■ **Goal of the exercise**: Word for word, retype the first line of the records and every following line through the one containing "coordinate, a counter".

┌─ Data records

(** * Xonix: a shallow embedding of the simulation engine (xonix.ts)

    The TypeScript classes [XY], [Entity], [Player], [Enemy], [Destroyer],
    [XonixField], [XonixLevel], [XonixLevelBuilder], [XonixTimer] and the
    per-tick entity loop of [XonixGame] are embedded as Rocq modules of the
    same names.  Objects are records threaded explicitly through the calls.
    The game object of [XonixGame], with the timeouts and the listeners
    that the browser holds for it, is the module [Game].

    Numbers.  A JavaScript [number] that only ever holds a cell index, a cell
    coordinate, a counter or a number of seconds is a [Z]; positions,
    directions and speeds, which may be fractional, are [Q] and [Math.floor]
    is [Qfloor].  A division whose result may be [NaN] returns a [JsNumber].

    Arrays.  A JavaScript array is a [JsArray]: its [length] and the finite
    map of the integer-keyed properties it holds.  Reading a missing key is
    [None] ([undefined]); writing at or past [length] grows the array.

    Notifications.  What the subjects of a level emit is recorded in the
    level, in order; subscribers are outside the engine.

    Loops.  A [for] loop over an index range is a fold over that range; the
    one [while] loop, the stack loop of [startScan], carries an explicit
    bound on its iterations, and is shown below never to reach it. *)

From Stdlib Require Import ZArith QArith Qround Lia String Ascii.
From stdpp Require Import base option list gmap fin_maps.

Local Open Scope Z_scope.

(** ** JavaScript values *)

(** The result of a floating division: a finite value, or one of the special
    values that [x / 0] produces. *)
Inductive JsNumber :=
  | Num (q : Q)
  | NaN
  | PosInfinity
  | NegInfinity.

(** [a / b] on integer operands. *)
Definition js_div (a b : Z) : JsNumber :=
  if decide (b = 0) then
    (if decide (a = 0) then NaN
     else if decide (0 < a) then PosInfinity else NegInfinity)
  else Num (Qmake a 1 / Qmake b 1)%Q.

(** [a > b]; every comparison with [NaN] is false. *)
Definition js_gt (a : JsNumber) (b : Q) : bool :=
  match a with
  | Num q => negb (Qle_bool q b)
  | PosInfinity => true
  | NaN | NegInfinity => false
  end.

(** [lo <= a && a <= hi]. *)
Definition js_between (lo hi : Q) (a : JsNumber) : bool :=
  match a with
  | Num q => Qle_bool lo q && Qle_bool q hi
  | _ => false
  end.

(** [Math.floor(a)]. *)
Definition js_floor (a : JsNumber) : JsNumber :=
  match a with
  | Num q => Num (inject_Z (Qfloor q))
  | other => other
  end.

(** [a % b] on integer operands: the remainder has the sign of [a], and
    [a % 0] is [NaN]. *)
Definition js_rem (a b : Z) : JsNumber :=
  if decide (b = 0) then NaN else Num (inject_Z (Z.rem a b)).

(** The array index a number denotes when it is used as a property key:
    an integer is its own index, a fraction names a property no array of
    this program ever holds. *)
Definition as_index (q : Q) : option Z :=
  if Qeq_bool q (inject_Z (Qfloor q)) then Some (Qfloor q) else None.

Record JsArray (A : Type) := mkArray {
  arr_length : Z;
  arr_items : gmap Z A
}.
Arguments mkArray {A} _ _.
Arguments arr_length {A} _.
Arguments arr_items {A} _.

(** [new Array(n)]: [n] holes. *)
Definition arr_new {A} (n : Z) : JsArray A := mkArray n ∅.

(** [a[i]]. *)
Definition arr_get {A} (a : JsArray A) (i : Z) : option A := arr_items a !! i.

(** [a[i] = v]: a non-negative [i] is an index and extends [length] to
    [i + 1] when needed; a negative [i] is an ordinary property. *)
Definition arr_set {A} (a : JsArray A) (i : Z) (v : A) : JsArray A :=
  mkArray (if decide (0 ≤ i) then Z.max (arr_length a) (i + 1) else arr_length a)
          (<[i := v]> (arr_items a)).

(** Truthiness of a possibly missing boolean. *)
Definition truthy (b : option bool) : bool := default false b.

(** [a || b] on possibly undefined objects. *)
Definition or_else {A} (a b : option A) : option A :=
  match a with Some _ => a | None => b end.

(** ** enum CellState *)

Inductive CellState := OUT_OF_BOUNDS | UNCLAIMED | CLAIMED | CLAIMING.

Global Instance CellState_eq_dec : EqDecision CellState.
Proof. solve_decision. Defined.

(** ** class XY *)

Module XY.
Record t := mk { x : Q; y : Q }.

Definition new : t := mk 0 0.

Definition set (_ : t) (x y : Q) : t := mk x y.

Definition setFrom (_ : t) (xy : t) : t := mk (x xy) (y xy).

Definition xRounded (p : t) : Z := Qfloor (x p).

Definition yRounded (p : t) : Z := Qfloor (y p).

(** Called with integer cell coordinates only. *)
Definition differRounded (p : t) (x y : Z) : bool :=
  negb (x =? xRounded p) || negb (y =? yRounded p).
End XY.

(** ** The data of the entity classes

    [color] is only read by the renderer and is left out. *)

Module Entity.
Record t := mk {
  position : XY.t;
  direction : XY.t;
  speed : Q
}.

Definition new : t := mk XY.new XY.new 0.

Definition with_position (e : t) (p : XY.t) : t := mk p (direction e) (speed e).
Definition with_direction (e : t) (d : XY.t) : t := mk (position e) d (speed e).
Definition with_speed (e : t) (s : Q) : t := mk (position e) (direction e) s.
End Entity.

Module Player.
Record t := mk {
  entity : Entity.t;
  lives : Z;
  claiming : bool
}.

Definition new : t := mk Entity.new 0 false.

Definition with_entity (p : t) (e : Entity.t) : t := mk e (lives p) (claiming p).
Definition with_lives (p : t) (n : Z) : t := mk (entity p) n (claiming p).
Definition with_claiming (p : t) (b : bool) : t := mk (entity p) (lives p) b.
End Player.

Module Enemy.
(** The dynamic class of an object stored in [enemies]. *)
Inductive Class := IsEnemy | IsDestroyer.

Record t := mk {
  entity : Entity.t;
  class : Class
}.

Definition with_entity (e : t) (en : Entity.t) : t := mk en (class e).
End Enemy.

(** An entity of a level, by identity: the player object or the object at
    index [i] of [enemies]. *)
Inductive EntityRef := ThePlayer | TheEnemy (i : nat).

Global Instance EntityRef_eq_dec : EqDecision EntityRef.
Proof. solve_decision. Defined.

(** ** interface Collision *)

Record Collision := mkCollision {
  col_x : Z;
  col_y : Z;
  currentCellState : option CellState;
  collidedCellState : option CellState;
  collidedEntity : option EntityRef
}.

(** ** class XonixField *)

Module XonixField.

(** [cellCount]: one counter per enum value.  ([cellCount[undefined]--]
    only creates a property named "undefined"; it is not a counter.) *)
Record CellCount := mkCount {
  n_out : Z;
  n_unclaimed : Z;
  n_claimed : Z;
  n_claiming : Z
}.

Definition count_get (c : CellCount) (s : CellState) : Z :=
  match s with
  | OUT_OF_BOUNDS => n_out c
  | UNCLAIMED => n_unclaimed c
  | CLAIMED => n_claimed c
  | CLAIMING => n_claiming c
  end.

Definition count_add (c : CellCount) (s : CellState) (d : Z) : CellCount :=
  match s with
  | OUT_OF_BOUNDS => mkCount (n_out c + d) (n_unclaimed c) (n_claimed c) (n_claiming c)
  | UNCLAIMED => mkCount (n_out c) (n_unclaimed c + d) (n_claimed c) (n_claiming c)
  | CLAIMED => mkCount (n_out c) (n_unclaimed c) (n_claimed c + d) (n_claiming c)
  | CLAIMING => mkCount (n_out c) (n_unclaimed c) (n_claimed c) (n_claiming c + d)
  end.

Record t := mk {
  cells : JsArray CellState;
  couldClaim : JsArray bool;
  cellCount : CellCount;
  width : Z;
  height : Z
}.

Definition with_couldClaim (f : t) (cc : JsArray bool) : t :=
  mk (cells f) cc (cellCount f) (width f) (height f).

Definition setCellDirect (value : CellState) (i : Z) (f : t) : t :=
  let prevState := arr_get (cells f) i in
  let c1 := match prevState with
            | Some s => count_add (cellCount f) s (-1)
            | None => cellCount f
            end in
  let c2 := count_add c1 value 1 in
  mk (arr_set (cells f) i value) (couldClaim f) c2 (width f) (height f).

└─

■ **Solution to the exercise**:
(** * Xonix: a shallow embedding of the simulation engine (xonix.ts)

    The TypeScript classes [XY], [Entity], [Player], [Enemy], [Destroyer],
    [XonixField], [XonixLevel], [XonixLevelBuilder], [XonixTimer] and the
    per-tick entity loop of [XonixGame] are embedded as Rocq modules of the
    same names.  Objects are records threaded explicitly through the calls.
    The game object of [XonixGame], with the timeouts and the listeners
    that the browser holds for it, is the module [Game].

    Numbers.  A JavaScript [number] that only ever holds a cell index, a cell
    coordinate, a counter or a number of seconds is a [Z]; positions,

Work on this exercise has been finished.